(* ===== verification/Prelude.v ===== *)
(** * btmalloc: a verification development

    btmalloc (src/) is a malloc replacement for Linux.  This development translates the
    library's C files into executable functions on an explicit state and proves that, seen
    by a program, they are an allocator: no call faults, blocks are aligned, disjoint and
    keep their bytes, for any program, any number of threads, any link encoding, any owner
    engine and any kernel that keeps the documented laws of mmap; up to the first time the
    kernel moves a resized large object to a page that is not a 2 MiB boundary, which
    large.c does not provide for.

    ** The program

    A small request (at most 16 KiB) maps to one of 36 size classes; the caller's return
    address maps to a partition; the thread's bin of that partition and class gives a slot.
    An empty bin is refilled from the slab pool of the (partition, class), a full one is
    flushed into it.  A pool carves slabs from 2 MiB chunks, which it obtains from and
    disposes to a chunk source that keeps some of them warm and shares the work with a
    maintenance thread.  A larger request is a mapping of its own.  An owner table keyed by
    2 MiB regions tells [free] what a pointer belongs to.  The chunks are anonymous memory,
    or, with BTM_MESH=1, ranges of one memfd, so that sparse slabs can be compacted.

    ** Files and what they model

    - Prelude.v: machine integers, outcomes, the state monad and its tactics.
    - Memory.v: bytes, little-endian words, memset and memcpy.
    - SizeClass.v: size_class.c, and its lookup functions in internal.h.
    - Freelist.v: [btm_fl_get], [btm_fl_set] and the canary of internal.h; interface
      [FlOps]/[FlLaws], discharged by safe linking and by plain pointers.
    - Registry.v, Engine.v: chunk.c and [btm_resolve_owner]; interface
      [OwnerTable]/[OwnerTableLaws] of the radix and the flat table, interface
      [OwnerEngine]/[OwnerEngineLaws] of the three build-time engines.
    - Callsite.v: [btm_partition_of], [btm_intern_slow] and [read_nparts_env].
    - Os.v: the kernel, interface [OS]/[OSLaws], with a first-fit address space.
    - Large.v: large.c.
    - Heap.v, Dll.v: the records of internal.h (chunk header, slab descriptor, pool, bin)
      and the linked lists through them.
    - Pool.v: partition.c, against the interface [ChunkSource].  PoolInv.v has the invariant
      and the laws [ChunkSourceLaws]; PoolFrame, PoolRun, PoolLists, PoolSlab, PoolCarve,
      PoolRefill, PoolReclaim and PoolFlush verify the operations on one pool; PoolCount
      does the counter of the slots out; PoolSys and PoolOps lift them to the array of
      pools; PoolProps.v has the properties.
    - Tiering.v: [btm_pageout_cold] of partition.c.
    - Mesh.v: [btm_compact] of partition.c and [btm_mesh_remap] of background.c, on bytes
      behind a page table; MeshMem, MeshOps, MeshInv, MeshPair and MeshCompact verify it;
      MeshProps.v has its properties.  MeshView.v reads a process in mesh mode, with its
      bytes at their addresses, as compaction sees it, behind a page table.
    - Memfd.v: the memfd of background.c, the allocator of its ranges and what mappings,
      unmappings and holes do to contents; its invariant [shared_ok].
    - Background.v: background.c in both modes, an instance of [ChunkSource]; Space.v,
      BgLaws.v and BgProps.v verify it, sharing the address space and the owner table with
      large objects.
    - Api.v: btmalloc.c and tcache.c, on the state of the whole process.  ApiInv.v has its
      invariant [api_ok] and the program's blocks; ApiStep, ApiSmall, ApiLarge, ApiSpec,
      ApiRealloc, ApiExit and ApiInit verify the operations; ApiProps.v has the properties.
    - Profile.v: [btm_heap_profile] of btmalloc.c.  Preload.v: preload.c.  CTypes.v: the
      fields of the records are values of the types internal.h declares.
    - Locks.v: what every function does to the mutexes of the library, threads interleaving
      these actions, and fork.
    - Allocator.v: the abstract allocator; Process.v: programs run on the library.
    - Demo.v, ApiDemo.v: small concrete processes, on which the theorems are applied.

    A function of the source keeps its name; in Locks.v [f_locks] is what [f] does to the
    locks.  A pointer is an address, 0 is NULL.  The C
    heap is split by type: slot and large-object bytes are a byte memory, chunk headers,
    slab descriptors and large headers are records keyed by their address, pools are keyed
    by (partition, class).  An access to an unmapped chunk, header, bin or byte is [Fault].

    ** What the theorems show

    - ApiProps: the library refines the abstract allocator ([library_refines_allocator]);
      each public call in any state of the invariant; double frees abort; thread exit;
      first use; a failed initialization is not retried and faults; the heap profile is
      exact; cold tiering is invisible and evicts exactly the full idle slabs; the registry
      knows exactly the owners ([owners_exact]); the aligned entry points of preload.c; the
      stored integers fit their C types.
      All of this in both modes.  Without mesh mode programs may fork: the child goes on
      with the heap of the parent; in mesh mode the child has no chunk of its parent
      (MeshView.lost_in_fork_mapped).  In mesh mode a process is in order for compaction,
      and a first one keeps every byte of its slots and accounts for every slab and list
      ([process_compacts]).
    - MeshProps: on any heap, a first compaction keeps every byte in use, whatever the kernel answers to
      the remappings, and leaves every slab in service, its slots free exactly where all
      the slabs it holds were free, or retired and off its list ([compact_correct], through
      the record [merged]); a second one may lose bytes ([compact_twice_loses_data]),
      and a recipient may be left without slots on the partial list
      ([compact_exhausts_recipient]).
    - Locks: the locks have an order that every function keeps, so no interleaving of any
      threads deadlocks, the maintenance thread and its creation inside a call included; a
      forked child may, exactly on the locks its handler forgets.
    - PoolProps: refill, flush and the direct free, among all pools; slots never overlap.
    - BgProps: chunks come and go with every client's bytes kept; the maintenance thread
      may run between any two steps and always comes back to the head of its loop.
    - Large: the three operations, the round trip, and where 64-bit sizes wrap.
    - SizeClass, Freelist, Registry, Callsite: the lookup is the least fitting class; link
      round trip and forgery; insert/remove/lookup, the two tables are equivalent, the region
      cache, its accesses interleaved with those of inserts and removals, never answers what
      a removal that has returned took away; the partition count is a power of two; interning
      under any interleaving gives one partition per call site and terminates.

    ** Bounds and fuel

    Theorems on the API cover requests up to 2^46 bytes and alignments up to 2^40; beyond
    2^64 - 32 the sums of large.c wrap (Large.large_alloc_size_wraps), which the definitions
    reproduce.  User addresses are below 2^47.  Loops over lists take the number of slabs or
    chunks of the heap as fuel, which the invariant makes enough; the doubling loops of
    initialization take 31 steps, enough up to 2^31.  The region cache is transparent while
    fewer than 2^64 removals have been made ([oe_bound]).  mremap aligns to pages only.
    When it moves a large object to a place off the 2 MiB boundaries ([displaced]), that
    [realloc] still keeps every byte ([realloc_correct], [realloc_displaced]), but it
    overwrites the owner words of the regions it lands in and the invariant [api_ok] is
    lost: runs of programs are followed up to this call, and
    Large.large_realloc_steals_region shows what may happen after it.

    ** What is not modelled

    A call of the API, and a critical section of the maintenance thread, is one step of the
    models of data; Locks.v has the locks alone, without the data, and no signals: a
    sleeping thread may wake at any time.  The interning table, which is read
    without its lock, is modelled load by load.  The mappings of the allocator's own tables
    (partition array, interning table, thread blocks) are granted or refused by an argument
    of Api.v, as is the creation of the thread; the leaves of the radix table are assumed to
    be granted.  [btm_compact] is one step, as its caller promises a quiescent heap.

    Compaction works on memory behind a page table, the other operations on memory at its
    addresses; [mesh_view] leads from the second to the first, so a process is followed up
    to its first compaction, and calls on a compacted heap other than [btm_compact] are not
    modelled.  Not modelled either: the text that btm_heap_profile and the double-free report write;
    a fork while another thread is inside a critical section; benchmarks, tests and tools.
    A build with BTM_PARTITIONING=0 has no model of its own: it does what the process with
    BTM_PARTITIONS=1 and without interning does (Callsite.one_partition). *)

From stdpp Require Import prelude gmap.
Local Open Scope Z_scope.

• [Task to complete]: Each line of the records above, from the first through the one containing "[OwnerEngine]/[OwnerEngineLaws] of the", is to be retyped exactly; no other line belongs.

• [Your solution]:
(* ===== verification/Prelude.v ===== *)
(** * btmalloc: a verification development

    btmalloc (src/) is a malloc replacement for Linux.  This development translates the
    library's C files into executable functions on an explicit state and proves that, seen
    by a program, they are an allocator: no call faults, blocks are aligned, disjoint and
    keep their bytes, for any program, any number of threads, any link encoding, any owner
    engine and any kernel that keeps the documented laws of mmap; up to the first time the
    kernel moves a resized large object to a page that is not a 2 MiB boundary, which
    large.c does not provide for.

    ** The program

    A small request (at most 16 KiB) maps to one of 36 size classes; the caller's return
    address maps to a partition; the thread's bin of that partition and class gives a slot.
    An empty bin is refilled from the slab pool of the (partition, class), a full one is
    flushed into it.  A pool carves slabs from 2 MiB chunks, which it obtains from and
    disposes to a chunk source that keeps some of them warm and shares the work with a
    maintenance thread.  A larger request is a mapping of its own.  An owner table keyed by
    2 MiB regions tells [free] what a pointer belongs to.  The chunks are anonymous memory,
    or, with BTM_MESH=1, ranges of one memfd, so that sparse slabs can be compacted.

    ** Files and what they model

    - Prelude.v: machine integers, outcomes, the state monad and its tactics.
    - Memory.v: bytes, little-endian words, memset and memcpy.
    - SizeClass.v: size_class.c, and its lookup functions in internal.h.
    - Freelist.v: [btm_fl_get], [btm_fl_set] and the canary of internal.h; interface
      [FlOps]/[FlLaws], discharged by safe linking and by plain pointers.
    - Registry.v, Engine.v: chunk.c and [btm_resolve_owner]; interface
      [OwnerTable]/[OwnerTableLaws] of the radix and the flat table, interface
      [OwnerEngine]/[OwnerEngineLaws] of the three build-time engines.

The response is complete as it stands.